Проснулся от стука ружей и звяканья шпор. Думал, что много проспал, а всего минут десять. Был девятый час вечера.
— Арестанта к государю императору! — сказал чей-то голос.
Окружили конвойные и повели по бесконечным коридорам и лестницам. Вошли в ряд зал, увешанных картинами. Он узнал Эрмитаж В большой зале горело такое множество свечей, что он подумал: «Бал тут, что ли?»
Потом сообразил, что свет нужен для того, чтобы следить за малейшими изменениями лиц во время допроса арестованных.

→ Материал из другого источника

(** X12.  The lazy [assert(predicate, err)] on a chain that carries [v],
    where [predicate(v)] returns [c]: when [c] is, or fulfils with, a truthy
    value the pipeline carries [v] on; when it is falsy (so also [0], [""]
    and [undefined]) the pipeline fails with the error made from [err]; when
    [c] is a rejected promise the pipeline fails with that rejection, not with
    [err]. *)
Theorem Lazy_assert_decides_by_truthiness
    (predicate : callback W) (err : val) (this : Lazy.Pieper W) s v s1 c s2 :
  Lazy.run this s = (Return (Fulfilled v), s1) ->
  is_thenable v = false ->
  predicate v s1 = (Return c, s2) ->
  Lazy.run (Lazy.assert predicate err this) s
  = (Return match settle c with
            | Fulfilled b => if truthy b then Fulfilled v else Rejected (error_of err)
            | Rejected x => Rejected x
            end, s2).
Proof.
  unfold Lazy.run, Lazy.assert; simpl. intros H Hv Hp. unfold_js.
  rewrite H, Hp. destruct (settle c) as [b | x]; [ | reflexivity].
  destruct (truthy b); simpl; [ | reflexivity].
  rewrite (settle_plain v Hv); simpl. now rewrite (settle_plain v Hv).
Qed.


End Branches.

(** [of(7).ifElse(x => x > 5, x => x * 10, x => x + 1)] calls the condition
    and the first branch. *)
Lemma ifElse_one_branch_witness :
  JS.trace (snd (Lazy.run (Lazy.ifElse (JS.call Examples.gt5) (JS.call Examples.times10)
                          (JS.call Examples.plus1) (Lazy.of_ (JS.VNum 7)))
                Examples.s0))
  = [JS.Invoked "x => x > 5" (JS.VNum 7); JS.Invoked "x => x * 10" (JS.VNum 7)].
Proof.
  apply (ifElse_calls_exactly_one_branch Examples.gt5 Examples.times10
           Examples.plus1 (Lazy.of_ (JS.VNum 7)) Examples.s0 (JS.VNum 7)
           Examples.s0 (JS.VBool true) tt (JS.VBool true)); reflexivity.
Defined.

(** [of(7).ifElse(() => { throw new Error("boom") }, ...)] *)
Lemma conditional_fails_witness :
  Lazy.run (Lazy.ifElse (JS.call Examples.boom) (JS.call Examples.times10)
              (JS.call Examples.plus1) (Lazy.of_ (JS.VNum 7)))
    Examples.s0
  = (JS.Return (JS.Rejected (JS.VError "boom")),
     JS.mkState tt [JS.Invoked "() => { throw new Error('boom') }" (JS.VNum 7)]).
Proof.
  apply (conditional_fails_with_its_condition (JS.call Examples.boom)
           (JS.call Examples.times10) (JS.call Examples.plus1)
           (Lazy.of_ (JS.VNum 7)) Examples.s0 (JS.VNum 7) Examples.s0).
  - reflexivity.
  - left. reflexivity.
Defined.

(** A rejected value followed by [map], [tap] and [assert]. *)
Lemma Eager_failure_short_circuits_witness :
  exists p,
    Eager.chain (Eager.new_Pieper (JS.Rejected (JS.VError "boom")))
      [Eager.SMap (JS.call Examples.times10);
       Eager.STap (JS.call Examples.noop);
       Eager.SAssert (JS.call Examples.gt20) (JS.VStr "too small")]
      Examples.s0
    = (JS.Return p, Examples.s0)
    /\ Eager.value p = JS.Rejected (JS.VError "boom").
Proof.
  apply (Eager_failure_short_circuits
           (Eager.new_Pieper (JS.Rejected (JS.VError "boom"))) (JS.VError "boom"));
    reflexivity.
Defined.

(** [of(Promise.reject(new Error("boom"))).finally(() => {})]: the function
    is called once and the rejection is kept. *)
Lemma finally_calls_once_witness :
  Lazy.run (Lazy.finally (JS.call Examples.noop)
              (Lazy.of_ (JS.VPromise (JS.Rejected (JS.VError "boom")))))
    Examples.s0
  = (JS.Return (JS.Rejected (JS.VError "boom")),
     JS.mkState tt [JS.Invoked "() => {}" JS.VUndefined]).
Proof.
  apply (finally_calls_once_and_keeps_the_outcome Examples.noop
           (Lazy.of_ (JS.VPromise (JS.Rejected (JS.VError "boom"))))
           Examples.s0 (JS.Rejected (JS.VError "boom")) Examples.s0).
  reflexivity.
Defined.

(** [of(10).assert(x => x > 5, "too small")] carries 10 on. *)
Lemma Lazy_assert_witness :
  Lazy.run (Lazy.assert (JS.call Examples.gt5) (JS.VStr "too small")
              (Lazy.of_ (JS.VNum 10)))
    Examples.s0
  = (JS.Return (JS.Fulfilled (JS.VNum 10)),
     JS.mkState tt [JS.Invoked "x => x > 5" (JS.VNum 10)]).
Proof.
  apply (Lazy_assert_decides_by_truthiness (JS.call Examples.gt5)
           (JS.VStr "too small") (Lazy.of_ (JS.VNum 10)) Examples.s0
           (JS.VNum 10) Examples.s0 (JS.VBool true)); reflexivity.
Defined.


(* ===================================================================== *)
(** * Steps that change nothing, and what every pipeline keeps *)
(* ===================================================================== *)

Section Invariants.
Import JS Bridge.
Local Open Scope js_scope.
Context {W : Type}.

(** X14.  Three steps leave a lazy chain as it is, outcome and state:
    [map(x => x)], on a chain whose promise is not fulfilled with a promise;
    [catch(e => { throw e })]; and [finally(() => {})] with a function that
    does nothing. *)
Theorem identity_steps (this : Lazy.Pieper W) (s : state W) :
  plain_outcome (fst (Lazy.run this s)) = true ->
  Lazy.run (Lazy.map (fun x => ret x) this) s = Lazy.run this s
  /\ Lazy.run (Lazy.catch (fun e => throw e) this) s = Lazy.run this s
  /\ Lazy.run (Lazy.finally (fun _ => ret VUndefined) this) s = Lazy.run this s.
Proof.
  unfold Lazy.run, Lazy.map, Lazy.catch, Lazy.finally; simpl. unfold_js.
  destruct (Lazy.thunk this s) as [[[v | e] | e] s1]; simpl; intros H;
    repeat split; try reflexivity.
  apply negb_true_iff in H. now rewrite (settle_plain v H).
Qed.

Lemma settle_is_plain (v : val) : plainly_settled (settle v) = true.
Proof.
  destruct (settle v) as [a | e] eqn:E; simpl; [ | reflexivity].
  now rewrite (settle_fulfilled _ _ E).
Qed.

Lemma settling_gives_a_plain_promise (job : X W val) (s : state W) :
  exists q s', settling job s = (Return q, s') /\ plainly_settled q = true.
Proof.
  unfold settling. destruct (job s) as [[r | e] s']; do 2 eexists; split;
    try reflexivity. apply settle_is_plain.
Qed.

(** The promise methods never throw and give a plain promise from a plain
    one. *)
Lemma promise_methods_give_plain_promises (p : promise val) (fn : callback W) s :
  plainly_settled p = true ->
  (exists q s', then_ p fn s = (Return q, s') /\ plainly_settled q = true)
  /\ (exists q s', catch_ p fn s = (Return q, s') /\ plainly_settled q = true)
  /\ (exists q s', finally_ p fn s = (Return q, s') /\ plainly_settled q = true).
Proof.
  intros Hp. repeat split.
  - destruct p as [v | e]; simpl;
      [apply settling_gives_a_plain_promise | do 2 eexists; split; reflexivity].
  - destruct p as [v | e]; simpl;
      [do 2 eexists; split; [reflexivity | exact Hp]
      | apply settling_gives_a_plain_promise].
  - unfold finally_. destruct (fn VUndefined s) as [[r | e'] s']; simpl.
    + destruct (settle r); do 2 eexists; split; try reflexivity; exact Hp.
    + do 2 eexists; split; reflexivity.
Qed.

Внизу светло, а вверху — зияющее сквозь стеклянный потолок ночное небо, бездонно-черное.
В углу, у стены, под «Святым Семейством» Доминикино, за раскрытым ломберным столиком с бумагами, чернильницей и перьями, сидел молодой человек в мундире лейб-гвардии гусарского полка, узком, красном, с густыми, золотыми нашивками, генерал-адъютант Левашев.
Конвойные подвели Голицына к столику; двое стали у дверей, с саблями наголо.
— Прошу садиться, князь, — сказал Левашев, привстал, поклонился с любезностью — руки, однако, не подал — и указал на кресло. — Кажется, у князя Александра Николаевича, дядюшки вашего, встречались, — заговорил по-французски, с таким видом, как будто они были не арестант и сыщик, а два гостя, которые в чужом доме встретились и болтали в ожидании хозяина.
— Служить изволили?
— Служил.
— В каком полку?
— В Преображенском.
— Давно в отставку вышли?
— Года два.
Голицын вглядывался в Левашева: лицо не злое, не доброе, а только равнодушное; глаза не глупые, не умные, а только чуть-чуть плутоватые. Светский, ловкий молодой человек, лихой гусар, должно быть, отличный танцор и наездник; «добрый малый», из тех, которые сами живут и другим жить не мешают.
Голицын поднял руки и показал ему следы от веревок. Левашев поморщился:
— Опять перестарались. Сколько раз им сказывал!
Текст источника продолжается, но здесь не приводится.